Lemma narrower_refl v : validAuthorizationScopeValue v = true -> narrower v v.
Proof.
  intros Hv.
  assert (Hr : forall rp, scopeRange v = Some rp -> narrower v v).
  { intros rp Hrp. eapply narrower_range; try done. intros key pb Hk. exists pb.
    auto using str_leb_refl. }
  destruct v as [s|l|l|m|m|o]; cbn in Hv; try done.
  - constructor.
  - eapply narrower_enum; [done..|by apply unique_nonempty|done].
  - destruct (anyStrings l) as [r|] eqn:E; [|done].
    eapply narrower_enum; [done..|by apply unique_nonempty|done].
  - eapply Hr. cbn. by rewrite Hv.
  - destruct (mapStrings m) as [r|] eqn:E; [|done]. eapply Hr. cbn. by rewrite E; cbn; rewrite Hv.
Qed.

Definition scope_valid (scope : gmap string any) : Prop :=
  forall name v, scope !! name = Some v -> blank name = false /\ validAuthorizationScopeValue v = true.

Lemma scopeMapNarrower_refl s : scope_valid s -> scopeMapNarrower s s = true.
Proof.
  intros H. apply scopeMapNarrower_iff. split; [done|]. intros name v Hn. exists v.
  split; [done|]. apply scopeValueNarrower_narrower, narrower_refl. by destruct (H _ _ Hn).
Qed.

Lemma scopeMapNarrower_trans a b c :
  scopeMapNarrower a b = true -> scopeMapNarrower b c = true -> scopeMapNarrower a c = true.
Proof.
  rewrite !scopeMapNarrower_iff. intros [S1 H1] [S2 H2]. split; [congruence|].
  intros name av Ha. destruct (H1 _ _ Ha) as (bv & Hb & N1). destruct (H2 _ _ Hb) as (cv & Hc & N2).
  exists cv. split; [done|]. rewrite scopeValueNarrower_narrower in *. by eapply narrower_trans.
Qed.

(** A narrower scope names the same keys and admits fewer bindings. *)
Lemma scopeMapNarrower_admits p c binding :
  scopeMapNarrower p c = true -> scope_admits c binding -> scope_admits p binding.
Proof.
  rewrite scopeMapNarrower_iff. intros [_ H] Hc name pv Hp.
  destruct (H _ _ Hp) as (cv & Hcv & N%scopeValueNarrower_narrower).
  eapply narrower_admits; eauto.
Qed.

Lemma scopeMapNarrower_dom p c : scopeMapNarrower p c = true -> dom p = dom c.
Proof.
  rewrite scopeMapNarrower_iff. intros [Hs H]. apply map_dom_eq; [|done].
  intros name [pv Hp]. destruct (H _ _ Hp) as (cv & Hc & _). by exists cv.
Qed.

(** ** The envelope of products, columns and scope *)
Definition validateAuthorizationEnvelope (products : list string)
    (columns : gmap string (list string)) (scope : gmap string any) : result unit :=
  fail_if (bool_decide (products = [])) (ErrNew "at least one product is required") ≫= fun _ =>
  fail_if (negb (bool_decide (firstDuplicate products = ""))) (ErrNew "duplicate product %q") ≫= fun _ =>
  check_all (fun product =>
    fail_if (blank product) (ErrNew "product cannot be empty") ≫= fun _ =>
    match columns !! product with
    | None | Some [] => Err (ErrNew "approved columns missing for %q")
    | Some values =>
        fail_if (negb (bool_decide (firstDuplicate values = ""))) (ErrNew "duplicate approved column %q.%q") ≫= fun _ =>
        check_all (fun column => fail_if (blank column) (ErrNew "approved column is empty for %q")) values
    end) products ≫= fun _ =>
  check_all (fun kv => fail_if (negb (contains products kv.1))
    (ErrNew "columns supplied for unapproved product %q")) (map_to_list columns) ≫= fun _ =>
  fail_if (bool_decide (size scope = 0%nat)) (ErrNew "mandatory_scope is required") ≫= fun _ =>
  check_all (fun kv => fail_if (blank kv.1 || negb (validAuthorizationScopeValue kv.2))
    (ErrNew "mandatory_scope %q has an invalid value")) (map_to_list scope).

(** A list of distinct non-blank names. *)
Definition names_ok (l : list string) : Prop :=
  l <> [] /\ NoDup l /\ Forall (fun x => blank x = false) l.

Definition envelope_ok (products : list string) (columns : gmap string (list string))
    (scope : gmap string any) : Prop :=
  names_ok products /\
  (forall product, product ∈ products <-> is_Some (columns !! product)) /\
  (forall product cs, columns !! product = Some cs -> names_ok cs) /\
  scope <> ∅ /\ scope_valid scope.

Lemma names_nonempty l : Forall (fun x => blank x = false) l -> "" ∉ l.
Proof. rewrite Forall_forall. intros H Hin. by specialize (H _ Hin). Qed.

Lemma validateAuthorizationEnvelope_ok products columns scope :
  validateAuthorizationEnvelope products columns scope = Ok tt <-> envelope_ok products columns scope.
Proof.
  unfold validateAuthorizationEnvelope, envelope_ok, names_ok.
  rewrite !seq_ok, !fail_if_ok, !check_all_ok.
  rewrite bool_decide_eq_false, negb_false_iff, bool_decide_eq_true.
  split.
  - intros (Hne & Hd & Hp & Hc & Hs & Hv).
    rewrite Forall_forall in Hp. rewrite Forall_forall in Hc. rewrite Forall_forall in Hv.
    assert (Hpb : forall p, p ∈ products -> blank p = false /\ exists cs, columns !! p = Some cs /\
      cs <> [] /\ firstDuplicate cs = "" /\ Forall (fun x => blank x = false) cs).
    { intros p Hin. specialize (Hp p Hin). cbn in Hp. rewrite seq_ok, fail_if_ok in Hp.
      destruct Hp as [? Hp]. split; [done|].
      destruct (columns !! p) as [[|c cs]|] eqn:E; try done. exists (c :: cs).
      rewrite seq_ok, fail_if_ok, negb_false_iff, bool_decide_eq_true, check_all_ok in Hp.
      destruct Hp as [? Hp]. repeat split; try done.
      eapply Forall_impl; [exact Hp|]. intros ? Hx. by apply fail_if_ok in Hx. }
    assert (Hcol : forall p cs, columns !! p = Some cs -> p ∈ products).
    { intros p cs Hin%elem_of_map_to_list. specialize (Hc _ Hin). cbn in Hc.
      apply fail_if_ok in Hc. apply negb_false_iff in Hc. by apply contains_iff. }
    assert (Hnb : Forall (fun x => blank x = false) products)
      by (apply Forall_forall; intros p Hin; by apply Hpb).
    split; [|split; [|split; [|split]]].
    + split; [done|]. split; [|done]. by apply firstDuplicate_NoDup; [apply names_nonempty|].
    + intros p. split; [|intros [cs ?]; by eapply Hcol]. intros Hin.
      destruct (Hpb _ Hin) as (_ & cs & -> & _). eauto.
    + intros p cs E. destruct (Hpb p) as (_ & cs' & E' & ? & ? & ?); [by eapply Hcol|].
      simplify_eq. split; [done|]. split; [|done].
      by apply firstDuplicate_NoDup; [apply names_nonempty|].
    + intros ->. by rewrite bool_decide_eq_false in Hs.
    + intros name v Hin%elem_of_map_to_list. specialize (Hv _ Hin). cbn in Hv.
      apply fail_if_ok in Hv. apply orb_false_iff in Hv as [? ?%negb_false_iff]. done.
  - intros ((Hne & Hd & Hb) & Hdom & Hcs & Hs & Hv).
    split; [done|]. split; [by apply firstDuplicate_NoDup; [apply names_nonempty|]|].
    split; [|split; [|split]].
    + apply Forall_forall. intros p Hin. rewrite seq_ok, fail_if_ok.
      split; [by eapply Forall_forall in Hb|].
      destruct (proj1 (Hdom p) Hin) as [cs E]. rewrite E.
      destruct (Hcs _ _ E) as (Hne' & Hd' & Hb'). destruct cs as [|c cs]; [done|].
      rewrite seq_ok, fail_if_ok, negb_false_iff, bool_decide_eq_true, check_all_ok.
      split; [by apply firstDuplicate_NoDup; [apply names_nonempty|]|].
      eapply Forall_impl; [exact Hb'|]. intros ? Hx. by apply fail_if_ok.
    + apply Forall_forall. intros [p cs] E%elem_of_map_to_list. cbn. apply fail_if_ok, negb_false_iff.
      apply contains_iff, Hdom. eauto.
    + apply bool_decide_eq_false. intros Hz%map_size_empty_iff. done.
    + apply Forall_forall. intros [name v] E%elem_of_map_to_list. cbn. apply fail_if_ok.
      destruct (Hv _ _ E) as [-> ->]. done.
Qed.
End scope.
Arguments any Other : clear implicits.
Arguments item Other : clear implicits.
End Scope.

■ WHAT YOU WILL DO: Only lines containing "gmap" belong in the answer; copy every such line from the records.

■ ANSWER TO THE PROBLEM:
Definition scope_valid (scope : gmap string any) : Prop :=
    (columns : gmap string (list string)) (scope : gmap string any) : result unit :=
Definition envelope_ok (products : list string) (columns : gmap string (list string))
    (scope : gmap string any) : Prop :=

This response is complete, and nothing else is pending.